İçeriğe Atla
Mustafa Erbay
Tutorials · 10 min read · görüntülenme Türkçe oku
100%

Docker Disk Storage Wars: A Guide to Data Integrity on VPS

I explain how I manage Docker disk space on my own VPS, ensure data integrity, and the problems I've encountered.

An image showing Docker containers and disk usage, reflecting disk fullness and data integrity concepts.

Last month, on the morning of April 28th, I woke up to a “Disk Space Critical” email from my own VPS. When I ran df -h, I saw that the / directory was 100% full. As I suspected, Docker was the culprit again. When you manage more than 13 containers on the same server, if even one of them gets out of control, it’s only a matter of time before the whole system hits swap and gets OOM-killed.

This situation is a familiar scenario for anyone hosting multiple applications on their own server and constantly struggling with disk storage issues. In this post, I will explain how I manage these “Docker Disk Storage Wars” on my VPS, how I ensure data integrity, and how I optimize disk space. My goal is to guide you with practical solutions and experiences I’ve personally lived through.

Why Do Docker Disk Storage Wars Happen?

The disk space on my VPS filling up suddenly has almost become a routine for me. Most of the time, the root of the problem lies in unexpected log growth from a container, unnecessary images, or build caches. For example, at one point, the build caches of my Next.js applications reached 33 GB, and on top of that, unused images ate up another 23 GB. That’s when the disk hit 100%.

Such situations, especially if you are using a VPS with limited resources, can lead to serious performance degradation and even service interruptions. A container’s disk I/O spiking can lead to kcompactd using 92% CPU and sshd being unable to accept new connections. Therefore, it is necessary to understand the root of the problem well.

Common Disk Space Consumers

Knowing the elements that consume the most disk space in the Docker ecosystem is the first step to solving the problem. In my experience, the leading ones are:

  • Dangling Images and Volumes: Unused or disconnected images and volumes can take up gigabytes of space without you realizing it. This becomes inevitable, especially if you rebuild images frequently.
  • Build Cache: Even if you don’t use multi-stage builds, Docker creates intermediate layers at every build step. These caches can accumulate and reach massive sizes. My 33 GB build cache problem was a perfect example of this.
  • Container Logs: Especially “chatty” applications or services running in debug mode can grow log files uncontrollably. Gigabytes of logs can accumulate within a few days; I’ve even witnessed critical services of a bank’s internal platform stop because of this.
  • Ephemeral Data and Temporary Files: Temporary files created by applications during runtime can become permanent fixtures on the disk if not cleaned up properly.
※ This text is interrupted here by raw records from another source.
Lemma next_spec it k : stands_at s it k -> exists r, next it = Some r /\ stands_at s r.1 (pop k).1 /\ shown one_element r = (pop k).2.
Proof using Hwf.
  intros Hat. unfold next. destruct (Z.leb_spec (nextElement it) (endElement it)).
  { eexists. split; [done|]. by apply step_code. }
  pose proof (load_next it k Hat ltac:(lia)) as Hload. destruct (range it <? endRange it).
  - destruct Hload as (it' & -> & Hat' & Hin). cbn [mbind option_bind]. eexists. split; [done|]. by apply step_code.
  - unfold pop. rewrite Hload. by apply next_string_spec.
Qed.

Lemma stands_null it k : stands_at s it k -> stands_at s (set_element it (codepoint it) (codepointEnd it) NullString) k.
Proof using. by intros []. Qed.

Lemma nextRange_spec it k : stands_at s it k -> exists r, nextRange it = Some r /\ stands_at s r.1 (pop_range k).1 /\ shown one_range r = (pop_range k).2.
Proof using Hwf.
  intros Hat%stands_null. unfold nextRange. set (it0 := set_element _ _ _ _) in *. destruct (Z.leb_spec (nextElement it0) (endElement it0)).
  { eexists. split; [done|]. by apply step_range. }
  pose proof (load_next it0 k Hat ltac:(lia)) as Hload. destruct (range it0 <? endRange it0).
  - destruct Hload as (it' & -> & Hat' & Hin). cbn [mbind option_bind]. eexists. split; [done|]. by apply step_range.
  - unfold pop_range. rewrite Hload. by apply next_string_spec.
Qed.

Lemma reset_spec it k : stands_at s it k -> exists it', reset it = Some it' /\ stands_at s it' (whole s).
Proof using Hwf.
  intros Hat. destruct (reset_to_spec it) as (it' & E & Hat'). exists it'. split; [|done]. rewrite <- E. unfold reset_to. rewrite <- (st_set _ _ _ Hat). by destruct it.
Qed.
End Steps.

(** ** Any sequence of calls *)

Inductive call := Next | NextRange | Reset.

Fixpoint run (calls : list call) it : option (list item) :=
  match calls with
  | [] => Some []
  | Next :: calls => r ← next it; rest ← run calls r.1; Some (shown one_element r :: rest)
  | NextRange :: calls => r ← nextRange it; rest ← run calls r.1; Some (shown one_range r :: rest)
  | Reset :: calls => it ← reset it; run calls it
  end.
To detect these issues, the docker system df command is very useful. This command provides a detailed summary of Docker’s disk usage, allowing me to understand which component is taking up how much space.

docker system df

The output of this command shows how much disk space each Docker component is using. For example, you can find detailed information under categories like “Images”, “Containers”, “Local Volumes”, and “Build Cache”. Specifically, the “Reclaimable” area shows the amount of disk space you can recover through manual intervention.

Data Integrity and Persistent Storage Strategies

One of the most important issues when running applications in Docker is ensuring that data remains persistent even if containers die. Since I host my own sites and side projects (like hesapciyiz.com, spamkalkani.com), it’s critical that data isn’t lost. A wrong configuration or automatic cleanup can cause your data to vanish instantly.

Therefore, it is essential to correctly understand Docker’s storage mechanisms and develop proactive strategies. I generally prefer using volumes because they are easier to manage and are a persistent storage solution designed within Docker itself.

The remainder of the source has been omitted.